Task to carry out: Please filter the data down to the lines that include the word "Lemma" and copy them.

====== Recorded information

(* ===== verification/Forwarder.v ===== *)
(** * Request forwarding between pods ([src/mongo/request_forwarder.go])

    The forwarder's connections to other pods and the forwarding of a request
    to the pod a session lives on.  The network below it is class [PodNet]: an
    abstract state [X] with dialling, writing and reading.  A [Read] that
    returns an error is [Err], whatever it may have read before; a read
    deadline is an argument of the read it applies to.  A [*PodConnection] is
    only reached through [connections], so it is stored there by value. *)

From S2P Require Import Prelude GoStrings ClientSettings DistributedCache.
From Stdlib Require Import ZArith Lia.

(** A [net.Conn]. *)
Notation NetRef := nat (only parsing).

Class PodNet (X : Type) := {
  net_Dial : string -> Z -> X -> outcome NetRef * X;
  net_SetKeepAlive : NetRef -> Z -> X -> X;
  net_Write : NetRef -> list byte -> X -> outcome unit * X;
  net_Read : NetRef -> option Z -> nat -> X -> outcome (list byte) * X;
  net_Now : X -> Z
}.

(** A [Read] into a buffer returns no more than the buffer holds. *)
Class PodNetLaws (X : Type) `{PN : PodNet X} : Prop := {
  net_Read_length conn deadline n x bs x' : net_Read conn deadline n x = (Ret bs, x') -> length bs <= n
}.

Record RequestForwarderConfig := {
  rfc_MaxConnections : Z;
  rfc_ConnectionTimeout : Z;
  rfc_KeepAlive : bool;
  rfc_KeepAliveInterval : Z
}.

Record PodConnection := {
  pod_podIP : string;
  pod_podPort : Z;
  pod_conn : option NetRef;
  pod_lastUsed : Z;
  pod_createdAt : Z;
  pod_requestCount : Z
}.

Record RequestForwarder (G : Type) := {
  rf_distributedCache : option (DistributedCache G);
  rf_connections : gmap string PodConnection;
  rf_config : RequestForwarderConfig
}.
Arguments rf_distributedCache {G}.
Arguments rf_connections {G}.
Arguments rf_config {G}.

Section Forwarder.
Context {X : Type} `{PN : PodNet X}.
Context {G : Type} `{GO : GroupOps G} `{JL : Json SessionLocation}.
Notation RF := (RequestForwarder G).

Definition set_rf_dc (dc : option (DistributedCache G)) (rf : RF) : RF :=
  {| rf_distributedCache := dc; rf_connections := rf_connections rf; rf_config := rf_config rf |}.
Definition set_rf_connections (m : gmap string PodConnection) (rf : RF) : RF :=
  {| rf_distributedCache := rf_distributedCache rf; rf_connections := m; rf_config := rf_config rf |}.

Definition NewRequestForwarder (config : RequestForwarderConfig) (distributedCache : option (DistributedCache G)) : RF :=
  {| rf_distributedCache := distributedCache; rf_connections := ∅; rf_config := config |}.

(** [fmt.Sprintf("%s:%d", podIP, podPort)] *)
Definition pod_key (podIP : string) (podPort : Z) : string := podIP +:+ ":" +:+ fmt_d podPort.

(** [rf.distributedCache != nil && rf.distributedCache.IsEnabled()] *)
Definition cache_enabled (rf : RF) : bool :=
  match rf_distributedCache rf with
  | Some dc => IsEnabled dc
  | None => false
  end.

(** A one-byte read with a deadline of one second. *)
Definition isHealthy (pc : PodConnection) (x : X) : bool * X :=
  match pod_conn pc with
  | None => (false, x)
  | Some conn =>
      let '(r, x) := net_Read conn (Some (net_Now x + Second)%Z) 1 x in
      (match r with Ret _ => false | _ => true end, x)
  end.

Definition createConnection (podIP : string) (podPort : Z) (rf : RF) (x : X) : outcome PodConnection * X :=
  let address := pod_key podIP podPort in
  let '(r, x) := net_Dial address (rfc_ConnectionTimeout (rf_config rf)) x in
  match r with
  | Err e => (Err ("failed to connect to " +:+ address +:+ ": " +:+ e), x)
  | Panic why => (Panic why, x)
  | NoFuel => (NoFuel, x)
  | Ret conn =>
      let x := if rfc_KeepAlive (rf_config rf) then net_SetKeepAlive conn (rfc_KeepAliveInterval (rf_config rf)) x else x in
      (Ret {| pod_podIP := podIP; pod_podPort := podPort; pod_conn := Some conn; pod_lastUsed := net_Now x;
              pod_createdAt := net_Now x; pod_requestCount := 0 |}, x)
  end.

(** [if conn, exists := rf.connections[key]; exists && conn.isHealthy() { return conn }] *)
Definition healthy_connection (key : string) (rf : RF) (x : X) : option PodConnection * X :=
  match rf_connections rf !! key with
  | None => (None, x)
  | Some conn => let '(healthy, x) := isHealthy conn x in (if healthy then Some conn else None, x)
  end.

(** The second look is under the write lock. *)
Definition getPodConnection (podIP : string) (podPort : Z) (rf : RF) (x : X) : outcome PodConnection * RF * X :=
  let key := pod_key podIP podPort in
  let '(found, x) := healthy_connection key rf x in
  match found with
  | Some conn => (Ret conn, rf, x)
  | None =>
      let '(found, x) := healthy_connection key rf x in
      match found with
      | Some conn => (Ret conn, rf, x)
      | None =>
          let '(r, x) := createConnection podIP podPort rf x in
          match r with
          | Ret newConn => (Ret newConn, set_rf_connections (<[key := newConn]> (rf_connections rf)) rf, x)
          | other => (other, rf, x)
          end
      end
  end.

(** [1024*1024] *)
Definition responseBuffer : nat := Z.to_nat 1048576.

(** [conn.lastUsed = time.Now(); conn.requestCount++] *)
Definition count_request (now : Z) (pc : PodConnection) : PodConnection :=
  {| pod_podIP := pod_podIP pc; pod_podPort := pod_podPort pc; pod_conn := pod_conn pc; pod_lastUsed := now;
     pod_createdAt := pod_createdAt pc; pod_requestCount := int64 (pod_requestCount pc + 1) |}.

Definition forwardToPod (sessionID : string) (request : list byte) (podIP : string) (podPort : Z) (clientIP : string)
    (rf : RF) (x : X) : outcome (option (list byte)) * RF * X :=
  let '(r, rf, x) := getPodConnection podIP podPort rf x in
  match r with
  | Err e => (Err ("failed to get connection to pod " +:+ pod_key podIP podPort +:+ ": " +:+ e), rf, x)
  | Panic why => (Panic why, rf, x)
  | NoFuel => (NoFuel, rf, x)
  | Ret pc =>
      match pod_conn pc with
      | None => (Panic "nil pointer dereference", rf, x)
      | Some conn =>
          let '(r, x) := net_Write conn request x in
          match r with
          | Err e => (Err ("failed to send request data: " +:+ e), rf, x)
          | Panic why => (Panic why, rf, x)
          | NoFuel => (NoFuel, rf, x)
          | Ret _ =>
              let rf := set_rf_connections (alter (count_request (net_Now x)) (pod_key podIP podPort) (rf_connections rf)) rf in
              let '(r, x) := net_Read conn None responseBuffer x in
              match r with
              | Err e => (Err ("failed to read response data: " +:+ e), rf, x)
              | Panic why => (Panic why, rf, x)
              | NoFuel => (NoFuel, rf, x)
              | Ret response => (Ret (Some response), rf, x)
              end
          end
      end
  end.

Definition getSessionLocation (sessionID : string) (rf : RF) (x : X) : option (string * Z) * RF :=
  match rf_distributedCache rf with
  | None => (None, rf)
  | Some dc =>
      if negb (IsEnabled dc) then (None, rf)
      else let '(location, dc) := GetSessionLocation sessionID (net_Now x) dc in (location, set_rf_dc (Some dc) rf)
  end.

Definition hasLocalSession (sessionID : string) (rf : RF) : bool :=
  if negb (cache_enabled rf) then false else false.

(** [nil, nil] is [Ret None]: the request is to be processed here. *)
Definition ForwardRequest (sessionID : string) (request : list byte) (clientIP : string) (rf : RF) (x : X)
    : outcome (option (list byte)) * RF * X :=
  if cache_enabled rf && hasLocalSession sessionID rf then (Ret None, rf, x)
  else
    let '(location, rf) := getSessionLocation sessionID rf x in
    match location with
    | None => (Ret None, rf, x)
    | Some (podIP, podPort) => forwardToPod sessionID request podIP podPort clientIP rf x
    end.

Definition RF_StoreSessionLocation (sessionID podIP : string) (podPort : Z) (rf : RF) (x : X) : outcome unit * RF :=
  match rf_distributedCache rf with
  | None => (Ret (), rf)
  | Some dc =>
      if negb (IsEnabled dc) then (Ret (), rf)
      else
        let '(r, dc) := StoreSessionLocation sessionID podIP podPort (net_Now x) dc in (r, set_rf_dc (Some dc) rf)
  end.

Record PodStats := {
  pst_pod : string;
  pst_created_at : Z;
  pst_last_used : Z;
  pst_request_count : Z;
  pst_healthy : bool
}.

(** The connections in the order the map is iterated, each asked for its health. *)
Definition GetStats (rf : RF) (x : X) : bool * nat * list PodStats * X :=
  let '(details, x) := fold_left (fun '(acc, x) '(key, conn) =>
    let '(healthy, x) := isHealthy conn x in
    (acc ++ [{| pst_pod := key; pst_created_at := pod_createdAt conn; pst_last_used := pod_lastUsed conn;
                pst_request_count := pod_requestCount conn; pst_healthy := healthy |}], x))
    (map_to_list (rf_connections rf)) ([], x) in
  (cache_enabled rf, size (rf_connections rf), details, x).

(** ** Properties *)

Lemma healthy_hit key rf x pc conn e x1 :
  rf_connections rf !! key = Some pc -> pod_conn pc = Some conn ->
  net_Read conn (Some (net_Now x + Second)%Z) 1 x = (Err e, x1) -> healthy_connection key rf x = (Some pc, x1).
Proof. intros H1 H2 H3. unfold healthy_connection, isHealthy. by rewrite H1, H2, H3. Qed.

Lemma healthy_miss key rf x pc conn bs x1 :
  rf_connections rf !! key = Some pc -> pod_conn pc = Some conn ->
  net_Read conn (Some (net_Now x + Second)%Z) 1 x = (Ret bs, x1) -> healthy_connection key rf x = (None, x1).
Proof. intros H1 H2 H3. unfold healthy_connection, isHealthy. by rewrite H1, H2, H3. Qed.

(** C37.
    A request is forwarded only if the cache is enabled and knows a location
    for its session; otherwise the caller is told to process it here and the
    network is not touched. *)
Theorem ForwardRequest_local sessionID request clientIP rf x :
  (forall dc, rf_distributedCache rf = Some dc -> IsEnabled dc = true ->
     fst (GetSessionLocation sessionID (net_Now x) dc) = None) ->
  let '(r, rf', x') := ForwardRequest sessionID request clientIP rf x in
  r = Ret None /\ x' = x /\ rf_connections rf' = rf_connections rf.
Proof.
  intros H. unfold ForwardRequest, hasLocalSession. replace (cache_enabled rf && _) with false by (by destruct (cache_enabled rf)).
  unfold getSessionLocation. destruct (rf_distributedCache rf) as [dc|]; [|done].
  destruct (IsEnabled dc) eqn:E; [|done]. cbn. specialize (H dc eq_refl E).
  destruct (GetSessionLocation _ _ _) as [location dc']. cbn in H. by subst.
Qed.

(** A connection to a pod is kept exactly when a read on it fails: a dead one
    (whose reads end in an error) is returned for the next request without
    dialling, while one with bytes to read loses two of them and is replaced,
    never closed. *)
Theorem getPodConnection_inverted podIP podPort rf x pc conn :
  rf_connections rf !! pod_key podIP podPort = Some pc -> pod_conn pc = Some conn ->
  (forall e x1, net_Read conn (Some (net_Now x + Second)%Z) 1 x = (Err e, x1) ->
     getPodConnection podIP podPort rf x = (Ret pc, rf, x1)) /\
  (forall b1 x1 b2 x2 fresh x3,
     net_Read conn (Some (net_Now x + Second)%Z) 1 x = (Ret b1, x1) ->
     net_Read conn (Some (net_Now x1 + Second)%Z) 1 x1 = (Ret b2, x2) ->
     createConnection podIP podPort rf x2 = (Ret fresh, x3) ->
     getPodConnection podIP podPort rf x =
       (Ret fresh, set_rf_connections (<[pod_key podIP podPort := fresh]> (rf_connections rf)) rf, x3)).
Proof.
  intros H1 H2. split.
  - intros e x1 H3. unfold getPodConnection. by rewrite (healthy_hit _ _ _ _ _ _ _ H1 H2 H3).
  - intros b1 x1 b2 x2 fresh x3 H3 H4 H5. unfold getPodConnection.
    by rewrite (healthy_miss _ _ _ _ _ _ _ H1 H2 H3), (healthy_miss _ _ _ _ _ _ _ H1 H2 H4), H5.
Qed.

(** A forwarded request is answered by a single read of at most one megabyte:
    a longer reply, or one that arrives in parts, is cut where the read ended
    and returned as the whole reply. *)
Theorem forwardToPod_cuts_reply `{PL : !PodNetLaws X} sessionID request podIP podPort clientIP rf x response rf' x' :
  forwardToPod sessionID request podIP podPort clientIP rf x = (Ret (Some response), rf', x') ->
  length response <= responseBuffer /\
  exists pc rf1 x1 conn x2, getPodConnection podIP podPort rf x = (Ret pc, rf1, x1) /\ pod_conn pc = Some conn /\
    net_Write conn request x1 = (Ret (), x2) /\ net_Read conn None responseBuffer x2 = (Ret response, x').
Proof.
  unfold forwardToPod. destruct (getPodConnection podIP podPort rf x) as [[[pc|e|why|] rf1] x1] eqn:E1; try done.
  destruct (pod_conn pc) as [conn|] eqn:E2; [|done].
  destruct (net_Write conn request x1) as [[[]|e|why|] x2] eqn:E3; try done.
  destruct (net_Read conn None responseBuffer x2) as [[bs|e|why|] x3] eqn:E4; try done.
  intros [= -> <- <-]. split; [by eapply net_Read_length|]. eexists _, _, _, _, _. by split_and!.
Qed.

End Forwarder.

(** ** Examples *)

Section Examples.

(** A network whose state is the bytes waiting to be read, or [None] if the peer is gone. *)
#[local] Instance sample_net : PodNet (option (list byte)) := {|
  net_Dial _ _ x := (Ret 6, Some [Byte.x0a; Byte.x0b]);
  net_SetKeepAlive _ _ x := x;
  net_Write _ _ x := (match x with Some _ => Ret () | None => Err "broken pipe" end, x);
  net_Read _ _ n x :=
    match x with
    | None => (Err "EOF", None)
    | Some [] => (Err "i/o timeout", Some [])
    | Some bs => (Ret (take n bs), Some (drop n bs))
    end;
  net_Now _ := 0%Z
|}.

#[local] Instance sample_net_laws : PodNetLaws (option (list byte)).
Proof. constructor. intros conn d n [[|b bs]|] l x'; cbn; try done. intros [= <- _]. rewrite length_take. lia. Qed.

#[local] Instance location_json : Json SessionLocation := table_json [].

Definition sample_pod : PodConnection :=
  {| pod_podIP := "10.0.0.7"; pod_podPort := 27017; pod_conn := Some 5; pod_lastUsed := 0; pod_createdAt := 0;
     pod_requestCount := 0 |}.
Definition sample_forwarder : RequestForwarder (gmap string (list byte)) :=
  {| rf_distributedCache := Some sample_dc; rf_connections := {[ "10.0.0.7:27017" := sample_pod ]};
     rf_config := {| rfc_MaxConnections := 10; rfc_ConnectionTimeout := Second; rfc_KeepAlive := true;
                     rfc_KeepAliveInterval := Second |} |}.

Lemma ForwardRequest_local_witness :
  fst (fst (ForwardRequest "s" [] "c" sample_forwarder (Some []))) = Ret None.
Proof.
  pose proof (ForwardRequest_local "s" [] "c" sample_forwarder (Some [])) as H.
  destruct (ForwardRequest "s" [] "c" sample_forwarder (Some [])) as [[r rf'] x']. apply H.
  intros dc [= <-] _. by vm_compute.
Defined.

(** The peer is gone, and its connection is used again. *)
Lemma getPodConnection_inverted_witness :
  getPodConnection "10.0.0.7" 27017 sample_forwarder None = (Ret sample_pod, sample_forwarder, None).
Proof. by apply (getPodConnection_inverted "10.0.0.7" 27017 sample_forwarder None sample_pod 5 eq_refl eq_refl) with (e := "EOF"). Defined.

(** A pod without a connection yet: it is dialled, and what has arrived by the first read is the reply. *)
Lemma forwardToPod_cuts_reply_witness :
  exists rf' x', forwardToPod "s" [] "10.0.0.8" 27017 "c" sample_forwarder (Some []) =
    (Ret (Some [Byte.x0a; Byte.x0b]), rf', x') /\ length [Byte.x0a; Byte.x0b] <= responseBuffer.
Proof.
  destruct (forwardToPod "s" [] "10.0.0.8" 27017 "c" sample_forwarder (Some [])) as [[r rf'] x'] eqn:E.
  assert (r = Ret (Some [Byte.x0a; Byte.x0b])) as ->.
  { change r with (fst (fst (r, rf', x'))). rewrite <- E. reflexivity. }
  exists rf', x'. split; [done|]. apply (forwardToPod_cuts_reply _ _ _ _ _ _ _ _ _ _ E).
Defined.

End Examples.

============

Expected answer:
Lemma healthy_hit key rf x pc conn e x1 :
Lemma healthy_miss key rf x pc conn bs x1 :
Lemma ForwardRequest_local_witness :
Lemma getPodConnection_inverted_witness :
Lemma forwardToPod_cuts_reply_witness :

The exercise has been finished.